Cole was picked for the Justice Department's No. 2 job in May 2010, but the Senate never voted on his nomination, in large part because of a column Cole wrote for Legal Times in 2002 calling the Sept. 11 attacks “criminal acts” rather than acts of war. In December, President Barack Obama gave him a recess appointment, allowing Cole to serve until late 2011, but Senate confirmation would allow him to serve longer.
Sen. Chuck Grassley (R-Iowa), the top Republican on the Senate Judiciary Committee, said he intends to hold the recess appointment against Cole.
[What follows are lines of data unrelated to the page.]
(* ===== verification/SealLegibility.v ===== *)
(** The receipt a seal publishes about its transcript, and its binding into the signed
    statement (packages/directory/src/seal-legibility.ts).

    Decoding of the signed bytes is that of [SealChain]; SHA-256 is a parameter.  Two
    fractions with one integer part are not told apart, which none of the values kept
    or written here can show. *)
From Stdlib Require Import Ascii.
From S2P Require Import Prelude JsMap Bytes Wire SealChain SealChainTheorems.
Import JsMap Bytes Wire SealChain SealChainTheorems.

Module SealLegibility.

(** * Data *)

Inductive AttestationMode : Type := live | recovered | absent.

#[global] Instance AttestationMode_eq_dec : EqDecision AttestationMode.
Proof. solve_decision. Defined.

Record SealLegibilityParticipant : Type := mkParticipant {
  pubkey : bytes;
  content_frontier_seq : jsnum;
  last_authored_seq : Z;
  attestation_mode : AttestationMode;
}.

Record SealLegibilityFinalMessage : Type := mkFinal {
  f_sender_pubkey : bytes;
  f_seq : Z;
  answered : bool;
}.

(** The constant fields ([attests], [implies_assent], [disclaimer]) are left out. *)
Record SealLegibility : Type := mkLegibility {
  participants : list SealLegibilityParticipant;
  final_message : SealLegibilityFinalMessage;
  countersigned_through_seq : jsnum;
}.

(** ** Numbers *)

(** [x > y] *)
Definition js_gt (x y : jsnum) : bool :=
  match x, y with
  | JNaN, _ | _, JNaN => false
  | JNegInf, _ | _, JPosInf => false
  | JPosInf, _ | _, JNegInf => true
  | JInt a, JInt b => (b <? a)%Z
  | JInt a, JFrac b => (b <? a)%Z
  | JFrac a, JInt b => (b <=? a)%Z
  | JFrac a, JFrac b => (b <? a)%Z
  end.

(** [Math.max] *)
Definition js_max (x y : jsnum) : jsnum :=
  match x, y with JNaN, _ | _, JNaN => JNaN | _, _ => if js_gt y x then y else x end.

(** [n >>> 0] *)
Definition to_uint32 (x : jsnum) : Z :=
  match x with
  | JInt z => (z mod 2 ^ 32)%Z
  | JFrac z => ((if z <? 0 then z + 1 else z) mod 2 ^ 32)%Z
  | _ => 0%Z
  end.

Section Legibility.
Variable cborDecode : bytes → option jsval.
Variable sha256 : bytes → bytes.

(** * The closing ceremony *)

Abbreviation senderHex l := (hex (sender_pubkey (s2 l))).

(** The indices of the control leaves, the last first. *)
Definition ctrl_indices (leaves : list RelaySealLeaf) : list nat :=
  rev (List.filter (λ i, match leaves !! i with Some l => bool_decide (kind l = ctrl) | None => false end)
         (seq 0 (length leaves))).

(** Initiator first. *)
Definition findSealCeremonyPair (leaves : list RelaySealLeaf) : option (nat * nat) :=
  match ctrl_indices leaves with
  | responder :: initiator :: _ =>
      match leaves !! responder, leaves !! initiator with
      | Some r, Some i => if bool_decide (senderHex r = senderHex i) then None else Some (initiator, responder)
      | _, _ => None
      end
  | _ => None
  end.

(** The control leaves after the last message, with their indices. *)
Fixpoint closing_from (back : list (nat * RelaySealLeaf)) : list (nat * RelaySealLeaf) :=
  match back with
  | [] => []
  | (i, l) :: rest =>
      match kind l with
      | msg => []
      | ctrl => (i, l) :: closing_from rest
      | doc | reject => closing_from rest
      end
  end.

Definition indexed (leaves : list RelaySealLeaf) : list (nat * RelaySealLeaf) :=
  zip (seq 0 (length leaves)) leaves.

Definition sealCeremonyRegion (leaves : list RelaySealLeaf) : list nat :=
  match findSealCeremonyPair leaves with
  | None => []
  | Some _ => map fst (closing_from (rev (indexed leaves)))
  end.

Definition trailingSealCtrlAuthors (leaves : list RelaySealLeaf) : list string :=
  map (λ e, senderHex e.2) (closing_from (rev (indexed leaves))).

(** * Participants *)

Definition decodeSignedLastSeenSeq (cbor : bytes) : option jsnum :=
  s1_last_seen_seq <$> decodeStructure1Fields cborDecode cbor.

(** The highest sequence number each participant's own leaves acknowledge and carry. *)
Definition raise_frontier (cur : jsnum) (l : RelaySealLeaf) : jsnum :=
  match decodeSignedLastSeenSeq (structure1_cbor l) with
  | Some n => if js_gt n cur then n else cur
  | None => cur
  end.

Definition own_leaves (leaves : list RelaySealLeaf) (pk : bytes) : list RelaySealLeaf :=
  List.filter (λ l, bool_decide (sender_pubkey (s2 l) = pk)) leaves.

Definition frontier (leaves : list RelaySealLeaf) (pk : bytes) : jsnum :=
  foldl raise_frontier (JInt 0) (own_leaves leaves pk).

Definition lastAuthored (leaves : list RelaySealLeaf) (pk : bytes) : Z :=
  foldl (λ cur l, Z.max cur (sequence_number (s2 l))) 0%Z (own_leaves leaves pk).

(** The senders in the order of their first leaf. *)
Fixpoint first_seen (seen : list bytes) (leaves : list RelaySealLeaf) : list bytes :=
  match leaves with
  | [] => seen
  | l :: rest =>
      first_seen (if bool_decide (sender_pubkey (s2 l) ∈ seen) then seen else seen ++ [sender_pubkey (s2 l)]) rest
  end.

(** [overrides] are the attestation modes set by the caller, by public key. *)
Definition participant_of (leaves : list RelaySealLeaf) (overrides : jsmap string AttestationMode) (pk : bytes)
    : SealLegibilityParticipant :=
  mkParticipant pk (frontier leaves pk) (lastAuthored leaves pk)
    (default (if bool_decide (hex pk ∈ trailingSealCtrlAuthors leaves) then live else absent)
       (jget overrides (hex pk))).

(** The least any participant's own signature reaches. *)
Definition reach (p : SealLegibilityParticipant) : jsnum :=
  js_max (content_frontier_seq p) (JInt (last_authored_seq p)).

Definition countersignedThroughSeq (ps : list SealLegibilityParticipant) : jsnum :=
  let lowest := foldl (λ lowest p, if js_gt lowest (reach p) then reach p else lowest) JPosInf ps in
  match lowest with JInt _ | JFrac _ => lowest | _ => JInt 0 end.

(** * The final message *)

(** The first leaf of the highest sequence number above [seq]. *)
Definition highest (seq : Z) (best : option RelaySealLeaf) (leaves : list RelaySealLeaf) : Z * option RelaySealLeaf :=
  foldl (λ b l, if (b.1 <? sequence_number (s2 l))%Z then (sequence_number (s2 l), Some l) else b) (seq, best) leaves.

(** Whether a leaf answers a message: of another sender, later, a message or a control
    leaf that is not of the ceremony. *)
Definition answers (region : list nat) (final : RelaySealLeaf) (finalSeq : Z) (e : nat * RelaySealLeaf) : bool :=
  negb (bool_decide (e.1 ∈ region)) &&
  negb (bool_decide (kind e.2 = doc) || bool_decide (kind e.2 = reject)) &&
  negb (bool_decide (senderHex e.2 = senderHex final)) && (finalSeq <? sequence_number (s2 e.2))%Z.

(** [None]: without leaves the code throws. *)
Definition final_of (leaves : list RelaySealLeaf) : option SealLegibilityFinalMessage :=
  match highest (-1) None (List.filter (λ l, bool_decide (kind l = msg)) leaves) with
  | (finalSeq, Some final) =>
      Some (mkFinal (sender_pubkey (s2 final)) finalSeq
              (existsb (answers (sealCeremonyRegion leaves) final finalSeq) (indexed leaves)))
  | (_, None) =>
      l ← (highest (-1) (head leaves) leaves).2;
      Some (mkFinal (sender_pubkey (s2 l)) (sequence_number (s2 l)) false)
  end.

Definition buildSealLegibility (leaves : list RelaySealLeaf) (overrides : jsmap string AttestationMode)
    : option SealLegibility :=
  let ps := map (participant_of leaves overrides) (first_seen [] leaves) in
  f ← final_of leaves;
  Some (mkLegibility ps f (countersignedThroughSeq ps)).

(** * The binding *)

Definition LEGIBILITY_HASH_DOMAIN : bytes := "CELLO-SEAL-LEGIBILITY-v1".

(** 32 bytes: the key, cut or padded. *)
Definition legPubkey32 (pk : bytes) : bytes :=
  str_take 32 pk +:+ zeros (32 - String.length pk).

Definition legU32 (n : jsnum) : bytes := be_bytes 4 (to_uint32 n).

Definition legModeByte (m : AttestationMode) : bytes :=
  String (match m with live => "001" | recovered => "002" | absent => "003" end)%char EmptyString.

Definition participant_bytes (p : SealLegibilityParticipant) : bytes :=
  legPubkey32 (pubkey p) +:+ legU32 (content_frontier_seq p) +:+ legU32 (JInt (last_authored_seq p)) +:+
  legModeByte (attestation_mode p).

Definition canonicalLegibilityBytes (g : SealLegibility) : bytes :=
  LEGIBILITY_HASH_DOMAIN +:+ be_bytes 4 (Z.of_nat (length (participants g)) mod 2 ^ 32) +:+
  sjoin (map participant_bytes (participants g)) +:+
  legPubkey32 (f_sender_pubkey (final_message g)) +:+ legU32 (JInt (f_seq (final_message g))) +:+
  String (if answered (final_message g) then "001" else "000")%char EmptyString.

Definition canonicalLegibilityHash (g : SealLegibility) : bytes := sha256 (canonicalLegibilityBytes g).

Definition bindLegibilityToTbs (tbs : bytes) (g : option SealLegibility) : bytes :=
  match g with None => tbs | Some g => tbs +:+ canonicalLegibilityHash g end.

End Legibility.
End SealLegibility.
He said he has been “consistent in my opposition to recess appointments,” especially when he was the top Republican on the Senate Finance Committee.
“If somebody gets a recess appointment, and their appointment comes up for…reconsideration — no, the president ignored the United States Senate and he shouldn’t have that consideration again,” Grassley said during a Judiciary Committee meeting.
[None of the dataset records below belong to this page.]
Lemma msgs_elem leaves l :
  l ∈ List.filter (λ l, bool_decide (kind l = msg)) leaves ↔ ∃ i, leaves !! i = Some l ∧ kind l = msg.
Proof.
  rewrite list_elem_of_In, List.filter_In, <- list_elem_of_In, bool_decide_eq_true, list_elem_of_lookup. naive_solver.
Qed.

(** When a final message counts as answered.  For leaves that the relay numbered, the
    final message is the last message leaf, and it counts as answered exactly when
    the log has no closing pair and a control leaf of the other party follows it:
    a seal that both parties closed never publishes an answered final message,
    whatever the transcript. *)
Theorem answered_spec leaves overrides g :
  numbered leaves → build leaves overrides = Some g →
  ((∀ l, l ∈ leaves → kind l ≠ msg) ∧ answered (final_message g) = false) ∨
  ∃ k final, leaves !! k = Some final ∧ kind final = msg ∧
    (∀ j l, k < j → leaves !! j = Some l → kind l ≠ msg) ∧
    f_sender_pubkey (final_message g) = sender final ∧ f_seq (final_message g) = (Z.of_nat k + 1)%Z ∧
    (answered (final_message g) = true ↔
     findSealCeremonyPair leaves = None ∧
     ∃ i l, leaves !! i = Some l ∧ k < i ∧ kind l = ctrl ∧ sender l ≠ sender final).
Proof.
  intros Hn. unfold buildSealLegibility, final_of.
  pose proof (highest_spec (-1) None (List.filter (λ l, bool_decide (kind l = msg)) leaves)) as H.
  destruct (highest (-1) None _) as [m b].
  assert (∀ l, l ∈ leaves → (1 <= seqno l)%Z) as Hpos.
  { intros l (i & Hi)%list_elem_of_lookup. rewrite (Hn i l Hi). lia. }
  destruct H as [(-> & -> & Hall)|(final & (k & Hk & Ek)%msgs_elem & -> & -> & _ & Hall)].
  { intros E. left. split.
    - intros l Hl Ek. assert (l ∈ List.filter (λ l, bool_decide (kind l = msg)) leaves) as Hin.
      { apply list_elem_of_lookup in Hl as [i Hi]. apply msgs_elem. by exists i. }
      specialize (Hall l Hin). specialize (Hpos l Hl). lia.
    - destruct (highest _ _ _) as [m' [l|]]; cbn in E; [by injection E as <-|done]. }
  intros [= <-]. right. exists k, final. cbn [final_message f_sender_pubkey f_seq answered].
  assert (∀ j l, k < j → leaves !! j = Some l → kind l ≠ msg) as Hlast.
  { intros j l Hj Hl El. assert (l ∈ List.filter (λ l, bool_decide (kind l = msg)) leaves) as Hin by (apply msgs_elem; eauto).
    specialize (Hall l Hin). rewrite (Hn _ _ Hl), (Hn _ _ Hk) in Hall. lia. }
  split; [done|]. split; [done|]. split; [exact Hlast|]. split; [done|]. split; [by rewrite (Hn _ _ Hk)|].
  rewrite existsb_exists. unfold answers. split.
  - intros ([i l] & Hin & Ha). apply list_elem_of_In, elem_indexed in Hin. cbn [fst snd] in Ha. bools.
    rewrite (Hn _ _ Hin), (Hn _ _ Hk) in *. assert (k < i) as Hi by lia.
    assert (kind l = ctrl) as Hc by (specialize (Hlast i l Hi Hin); destruct (kind l); congruence).
    assert (i ∈ map fst (closing_from (rev (indexed leaves)))) as Hcl.
    { apply list_elem_of_fmap. exists (i, l). split; [done|]. apply elem_closing. split; [done|]. split; [done|].
      intros j l' Hj. apply Hlast. lia. }
    unfold sealCeremonyRegion in *. destruct (findSealCeremonyPair leaves); [done|]. split; [done|].
    exists i, l. split; [done|]. split; [done|]. split; [done|]. intros Es.
    match goal with H : hex _ ≠ hex _ |- _ => apply H end. f_equal. exact Es.
  - intros (Hp & i & l & Hl & Hi & Hc & Hs). exists (i, l). split; [by apply list_elem_of_In, elem_indexed|].
    unfold sealCeremonyRegion. rewrite Hp. cbn [fst snd]. rewrite !andb_true_iff, !negb_true_iff, orb_false_iff, Hc.
    split_and!; try (apply bool_decide_eq_false; try done; try (by intros ?%not_elem_of_nil); try (intros E; by apply (inj hex) in E)).
    apply Z.ltb_lt. rewrite (Hn _ _ Hl), (Hn _ _ Hk). lia.
Qed.
Definition verifyUnilateralChain (ls : list RelaySealLeaf) (reportedRoot : bytes) (presentHex : string) (sessionId : bytes)
    (roster : bytes * bytes) : result string bytes :=
  match verifySealLeafChain (verify env) (cborDecode env) (encodeStructure2 env) (leaf_hasher env) (nodeHash env)
          (hash_tree_root env) ls reportedRoot sessionId roster with
  | Err r => Err (if bool_decide (r ∈ DIRECTORY_COLLAPSED_CHAIN_REASONS) then "unilateral_root_unverifiable" else r)
  | Ok root => _ ← verifySealCtrlLeaf ls presentHex; Ok root
  end.

(** The receipt names the absent party, whether or not it authored a leaf. *)
Definition unilateral_legibility (ls : list RelaySealLeaf) (absentHex : string) : option SealLegibility :=
  g ← buildSealLegibility (cborDecode env) ls [(absentHex, absent)];
  let ps := if existsb (λ p, bool_decide (hex (pubkey p) = absentHex)) (participants g) then participants g
            else participants g ++ [mkParticipant (from_hex absentHex) (JInt 0) 0 absent] in
  Some (mkLegibility ps (final_message g) (countersignedThroughSeq ps)).

Definition unilateral_leaf (l : RelaySealLeaf) : SealCosign.CosignLeaf :=
  SealCosign.mkCosignLeaf (structure1_cbor l) (sender_pubkey (s2 l)) (sender_signature (s2 l)) None None.
Lemma livenessKnown_keeps r : keeps (livenessKnown env r).
Proof.
  intros w Hw. unfold livenessKnown. cbv zeta. apply wp_bind, wp_gets.
  destruct (jget (asking w) r) as [a|] eqn:Ea; [|by apply wp_ret]. pose proof (proj2 (iv_asking _ Hw) _ _ Ea) as Hasked.
  apply wp_bind, wp_modify. apply inv_answered with (r := r) in Hw. revert Hw. generalize (with_asking w (jdel (asking w) r)).
  clear w Ea. intros w Hw. apply wp_bind, next_tick_wp.
  set (live := default Unseen (relay_liveness env (tick w) _)).
  destruct (unilateral_gate _ _ _ live) as [[cause remaining]|] eqn:Eg; [by apply reply_keeps, notary_inv_tick|].
  destruct (judge_unilateral env a) as [[[ls root] g]|e] eqn:Ej; [|by apply wp_ret, notary_inv_tick].
  set (att := if bool_decide (live = GoneAway) then ABSENT else DELIVERED).
  assert (granted a ls root g att) as Hgr by (split; [done|split; [by exists (tick w)|done]]).
  apply wp_bind, wp_modify. apply wp_bind. eapply wp_mono; [by apply resolvePrimaryPubkey_wp, inv_unilateralSeals, notary_inv_tick| |done].
  intros [pk|] w2 [H2 _].
  - revert w2 H2. preserve.
    + apply inv_pendingFrost; [done|]. apply jall_set; [by apply iv_pending|]. exists (u_session_id (ask_frame a)). split; [done|].
      by exists a, ls.
    + apply send_or_enqueue_keeps. by exists a, ls, g, att.
  - apply wp_bind. eapply wp_mono; [by apply sign_wp| |done]. intros sig w3 [H3 Hs].
    revert w3 H3. apply completeUnilateral_keeps. by exists a, ls.
Qed.

(** ** The upgrade and the pull *)

Lemma find_row_spec rs sid ty n :
  find_row rs sid ty = Some n → n ∈ rs ∧ n_session_id n = sid ∧ seal_type n = ty.
Proof.
  intros E. apply find_some_elem in E as [Hn Hb]. unfold is_row in Hb. by bools.
Qed.

Lemma read_rows_wp {A} (f : list SealNotarization → A) w :
  inv w → wp (read env (λ w, f (rows w))) w (λ a w', inv w' ∧ a = f (rows w)) inv.
Proof. intros Hw. unfold read. notary. Qed.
Judiciary Committee Chairman Patrick Leahy (D-Vt.) countered that 21 nominees of President George W. Bush who received recess appointments later got Senate confirmation. In one case, Grassley voted to confirm Alice Fisher, now a Latham & Watkins partner, as an assistant attorney general after Bush appointed her during a congressional recess.
Though the Judiciary Committee gave its backing to Cole on a 10-8, party-line vote, the fight over his nomination will continue on the Senate floor. Grassley said Cole’s 2002 column still troubles him, and Republicans have complained they haven’t had access to records related to Cole’s work as a corporate monitor for American International Group Inc.
Sen. Jeff Sessions (R-Ala.) said he also has a new reason to oppose Cole: the Obama administration’s decision last month to abandon the constitutionality of the Defense of Marriage Act. Sessions said the decision cut into his faith in the department’s leadership.
“Law has no more integrity here? Words no longer have meaning?” Sessions asked rhetorically. “It’s beyond dispute that there are successful arguments that have been and could be used to defend DOMA, and should be used again.”
Leahy, in an opening statement, praised Cole’s legal ability. Cole is a former Bryan Cave partner and former prosecutor in the Justice Department’s public integrity section. “He’s demonstrated he understands the issues of crime and national security. They’re at the center of that job,” Leahy said.
On another 10-8 vote, the committee sent to the Senate floor another Obama nominees who’s drawn Republican opposition: federal Magistrate Judge Edward Chen for U.S. District Court for the Northern District of California. Chen is a former staff attorney for the American Civil Liberties Union Foundation of Northern California.